# PROVIDED ENTRIES:
====

Lemma init_term_ok t : Z.of_nat (length (vt_tempbuf t)) = 2000 -> represents (init_term t) blank.
Proof.
  intros Ht. split; cbn [init_term vt_buf vt_tempbuf vt_head vt_top vt_tail vt_cursor blank t_cells t_at].
  - by apply zeros_length.
  - done.
  - by exists 0.
  - by exists 0.
  - by exists 1.
  - done.
  - done.
  - done.
  - intros j Hj. change (length blank_row) with 80%nat in Hj. rewrite wrap_small by lia.
    unfold zeros. rewrite zget_zeros by (unfold SCROLL_BUFSIZE; lia). symmetry. apply (zget_zeros 80). lia.
Qed.

Lemma init_terms_run n : forall i s, (forall k t, vt_terms s !! k = Some t -> Z.of_nat (length (vt_buf t)) = 10000) ->
  (i + n <= length (vt_terms s))%nat ->
  exists l, init_terms i n s = Done tt (s_terms (fun _ => l) s) /\ length l = length (vt_terms s) /\
    forall k t, vt_terms s !! k = Some t -> l !! k = Some (if decide (i <= k < i + n)%nat then init_term t else t).
Proof.
  induction n as [|n IH]; intros i s Hl Hin; cbn [init_terms].
  { exists (vt_terms s). split_and!; [by destruct s|done|]. intros k t Hk. rewrite decide_False by lia. done. }
  destruct (lookup_lt_is_Some_2 (vt_terms s) i ltac:(lia)) as (t & Ht).
  erewrite bind_done by (by apply get_run). rewrite (zeros_memset (vt_buf t) SCROLL_BUFSIZE) by (try done; by eapply Hl).
  erewrite bind_done by reflexivity. erewrite bind_done by (by apply set_run).
  do 5 (erewrite bind_done by (apply set_run; by eapply upd_get); rewrite upd_upd).
  set (t' := t_driver _ _ _ _). assert (Et : t' = init_term t) by done. clearbody t'. subst t'.
  destruct (IH (S i) (upd i (init_term t) s)) as (l & Hrun & Hlen & Hk).
  - intros k t' Hk. destruct (decide (k = i)) as [->|].
    + erewrite upd_get in Hk by done. injection Hk as <-. by apply zeros_length.
    + cbn [upd s_terms vt_terms] in Hk. rewrite list_lookup_insert_ne in Hk by done. by eapply Hl.
  - cbn [upd s_terms vt_terms]. rewrite length_insert. lia.
  - exists l. split_and!; [exact Hrun|rewrite Hlen; cbn [upd s_terms vt_terms]; by rewrite length_insert|].
    intros k t0 Hk0. destruct (decide (k = i)) as [->|].
    + rewrite Ht in Hk0. injection Hk0 as <-. rewrite (Hk i (init_term t)) by (by eapply upd_get). rewrite decide_False by lia. by rewrite decide_True by lia.
    + rewrite (Hk k t0) by (cbn [upd s_terms vt_terms]; by rewrite list_lookup_insert_ne). do 2 f_equal.
      destruct (decide (S i <= k < S i + n)%nat); [by rewrite decide_True by lia|by rewrite decide_False by lia].
Qed.

Lemma vt_init_run vr mask level : length vr = 2048%nat ->
  exists s', vt_init (fresh vr mask level) = Done tt s' /\ tty_ok s' [blank; blank; blank] /\
    vt_curterm s' = Some 0%nat /\ keyboard_handler s' = Some VtKeyboardHandler /\ curmask s' = mask /\ ipl s' = level /\ delivered s' = [].
Proof.
  intros Hv. unfold vt_init. set (s0 := fresh vr mask level).
  assert (Hz : forall k t, vt_terms s0 !! k = Some t -> t = zero_term) by (intros k t Hk; by apply lookup_replicate in Hk as [-> _]).
  destruct (init_terms_run (Z.to_nat NTERMS) 0 s0) as (l & Hrun & Hlen & Hk).
  { intros k t ->%Hz. by apply zeros_length. }
  { done. }
  krun Hrun. erewrite bind_done by reflexivity. set (s1 := s_cur (Some 0%nat) _).
  assert (Hl : l = replicate 3 (init_term zero_term)).
  { apply list_eq. intros k. destruct (decide (k < 3)%nat).
    - rewrite lookup_replicate_2 by done. rewrite (Hk k zero_term) by (by apply lookup_replicate_2). by rewrite decide_True by (change (Z.to_nat NTERMS) with 3%nat; lia).
    - rewrite !lookup_ge_None_2; [done|rewrite length_replicate; lia|rewrite Hlen; change (length (vt_terms s0)) with 3%nat; lia]. }
  destruct (redraw_ok s1 [blank; blank; blank] 0 (init_term zero_term)) as (s' & Hdraw & Hok & (E1 & E2 & E3 & E4 & E5) & tb & Et).
  { change (vt_terms s1) with l. rewrite Hl. assert (Hi : represents (init_term zero_term) blank) by (apply init_term_ok; by apply zeros_length).
    do 3 (apply Forall2_cons; split; [exact Hi|]). apply Forall2_nil. exact I. }
  { reflexivity. }
  { exact Hv. }
  { reflexivity. }
  { change (vt_terms s1) with l. rewrite Hl. reflexivity. }
  krun Hdraw. exists (s_handler (Some VtKeyboardHandler) s'). split_and!; [reflexivity| |exact E1|reflexivity|exact E3|exact E4|exact E5].
  clear -Hok. destruct Hok as [A B C (k & t & D)]. split; [done|done|done|by exists k, t].
Qed.

(** ** Theorems *)

(** C25: [vt_handle_char] implements writing a character to a text of at most 124
    rows: backspace, carriage return, newline and other characters move the
    cursor and change the text as [put] says, a row is added at the end when the
    cursor leaves the last one, and the first row goes when there are 124. *)
Theorem vt_handle_char_refines i c s t x : vt_terms s !! i = Some t -> represents t x ->
  exists t', vt_handle_char i c s = Done (printable c) (upd i t' s) /\ same_rest t t' /\ represents t' (put c x).
Proof. intros Ht Hrp. destruct (char_run i c s t x Ht Hrp) as (t' & adv & ? & ? & ? & _). by exists t'. Qed.

(** [vt_redraw] draws, in whichever of its four ways, the text from [vt_top]
    up to the tail and blanks after it. *)
Theorem vt_redraw_spec i s t x : vt_curterm s = Some i -> vt_terms s !! i = Some t -> represents t x -> length (videoram s) = 2048%nat ->
  exists s' tb, vt_redraw s = Done tt s' /\ vt_terms s' = <[i := t_temp tb t]> (vt_terms s) /\
    drawn (videoram s') (crt_regs s') (t_temp tb t) /\ same_else s s'.
Proof.
  intros Hc Ht Hrp Hv. destruct (redraw_run i s t Hc Ht (ex_intro _ x Hrp) Hv) as (s' & tb & ? & ? & _ & _ & ? & ?). by exists s', tb.
Qed.

(** [vt_scroll] moves the top of the screen by the rows asked for, stops at the
    head of the buffer and at its last row, keeps every text and shows the
    result. *)
Theorem vt_scroll_spec s X lines up : tty_ok s X -> 0 <= lines ->
  exists s' i t t', vt_scroll lines up s = Done tt s' /\ tty_ok s' X /\ same_else s s' /\
    vt_curterm s = Some i /\ vt_terms s !! i = Some t /\ vt_terms s' !! i = Some t' /\ scrolled t lines up (vt_top t').
Proof. apply scroll_run. Qed.
End VirtTermSpec.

====

# PROBLEM DETAILS:
If a line in the records above contains the string "lines", copy that line out.

# RESPONSE TO THIS TASK:
Theorem vt_scroll_spec s X lines up : tty_ok s X -> 0 <= lines ->
  exists s' i t t', vt_scroll lines up s = Done tt s' /\ tty_ok s' X /\ same_else s s' /\
    vt_curterm s = Some i /\ vt_terms s !! i = Some t /\ vt_terms s' !! i = Some t' /\ scrolled t lines up (vt_top t').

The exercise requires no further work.